Dans les Essais, Montaigne répond de lui-même à la question. Le premier paragraphe du chapitre XXXVI en est éloquent :
Citer :
Je ne commets pas l'erreur courante qui consiste à juger autrui d'après moi-même. Je lui accorde volontiers des qualités différentes des miennes. Si je me suis engagé dans quelque chose, je n'oblige pas tout le monde à me suivre, comme font la plupart des gens. Je crois, et je conçois mille façons différentes de vivre. A l'inverse de la plupart des gens, j'accepte plus facilement la différence que la ressemblance. Je décharge bien volontiers cet autre que moi de mes propres règles et principes, et le considère simplement en lui-même, sans le comparer à moi, me le représentant selon son propre modèle. Bien que je ne sois pas chaste, je n'en admire pas moins la chasteté des Feuillants et des Capucins, et je trouve bonne leur façon de vivre. Je me mets à leur place en imagination et les aime et les honore d'autant plus qu'ils sont différents de moi. Je voudrais vraiment que l'on nous juge chacun en particulier et qu'on ne me traite pas en fonction des exemples communs.

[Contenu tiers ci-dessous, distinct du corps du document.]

(** C2, amended, on the toy directory (no mask column): the read of row 1. *)
Lemma mask_of_ones_witness :
  exists self w1 caption latent mask w3,
    __init__ (toy_args false) (toy_world 2) = (Ok self, w1) /\
    __getitem__ self 1 None w1 = (Ok (caption, latent, mask), w3) /\
    t_shape mask = t_shape latent /\
    t_data mask = repeat 1 (numel (t_shape mask)).
Proof.
  construct_toy false self w1 E.
  pose proof (init_len _ _ _ _ _ E (toy_manifest false 2)) as Hdata.
  assert (Hcol : df_mask_column (self_data self) = false) by now rewrite Hdata.
  assert (Hlen : 0 <= 1 < Z.of_nat (__len__ self)).
  { unfold __len__. rewrite Hdata. simpl. lia. }
  destruct (mask_of_ones_without_mask_column (toy_args false) _ _ _ 1
              toy_sample_shape_fixed E Hcol Hlen None w1 (or_intror eq_refl))
    as (caption & latent & mask & w3 & Hrun & Hshape & Hones).
  exists self, w1, caption, latent, mask, w3.
  split; [exact E|]. split; [exact Hrun|]. split; [exact Hshape|exact Hones].
Defined.


(** C7, amended, on the toy directory: the read at index 2 of two rows. *)
Lemma read_at_length_fails_witness :
  exists self w1,
    __init__ (toy_args false) (toy_world 2) = (Ok self, w1) /\
    is_ok (fst (__getitem__ self (Z.of_nat (__len__ self)) None w1)) = false.
Proof.
  construct_toy false self w1 E.
  exists self, w1. split; [exact E|].
  exact (proj1 (read_at_length_fails _ _ _ _ E None w1)).
Defined.

(** C8, amended, on lists of one tensor each. *)
Lemma batch_return_witness :
  batch_return toy_self_no_tokenizer_2 toy_lists tt
  = (Ok (VTuple [VTuple [VTensor (mkTensor Float32 [1; 3]%nat [1; 2; 3] false);
                         VNone];
                 VTensor (mkTensor Float32 [1; 4; 2; 2]%nat (repeat 21 16) false);
                 VTensor (mkTensor Float32 [1; 4; 2; 2]%nat (repeat 1 16) false)]),
     tt).
Proof.
  apply (batch_return_keeps_second_slot toy_self_no_tokenizer_2 toy_lists);
    reflexivity.
Defined.


(** C3 as stated fails: a dataset built without bucketing answers
    get_aspect_ratio_bucketed_batch with the assertion error, which is not
    an attribute error. *)
Lemma bucketed_batch_fails_with_assertion :
  exists self w1,
    __init__ (toy_args false) (toy_world 2) = (Ok self, w1) /\
    fst (fst (get_aspect_ratio_bucketed_batch self w1)) = Err AssertionError /\
    ~ (exists name,
         fst (fst (get_aspect_ratio_bucketed_batch self w1))
         = Err (AttributeError name)).
Proof.
  exists (fst (toy_built false 2)), (snd (toy_built false 2)).
  split; [apply toy_built_ok; vm_compute; reflexivity|].
  assert (E : fst (fst (get_aspect_ratio_bucketed_batch
                          (fst (toy_built false 2)) (snd (toy_built false 2))))
              = Err AssertionError) by (vm_compute; reflexivity).
  split; [exact E|]. intros [name Hname].
  pose proof (eq_trans (eq_sym E) Hname) as Hbad. discriminate Hbad.
Qed.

Ailleurs, dans les Essais, il présente les protestants comme des adversaires dont il admire les "réelles" vertus. Montaigne refuse la division et la répartition du monde en parti. Il prend exemple sur lui-même. Ce n'est pas parce qu'il admire le duc de Guise qu'il adhère à la sainte ligue. Il peut reconnaître les qualités ou les défauts d'un homme sans pour autant adhérer ou rejeter son parti.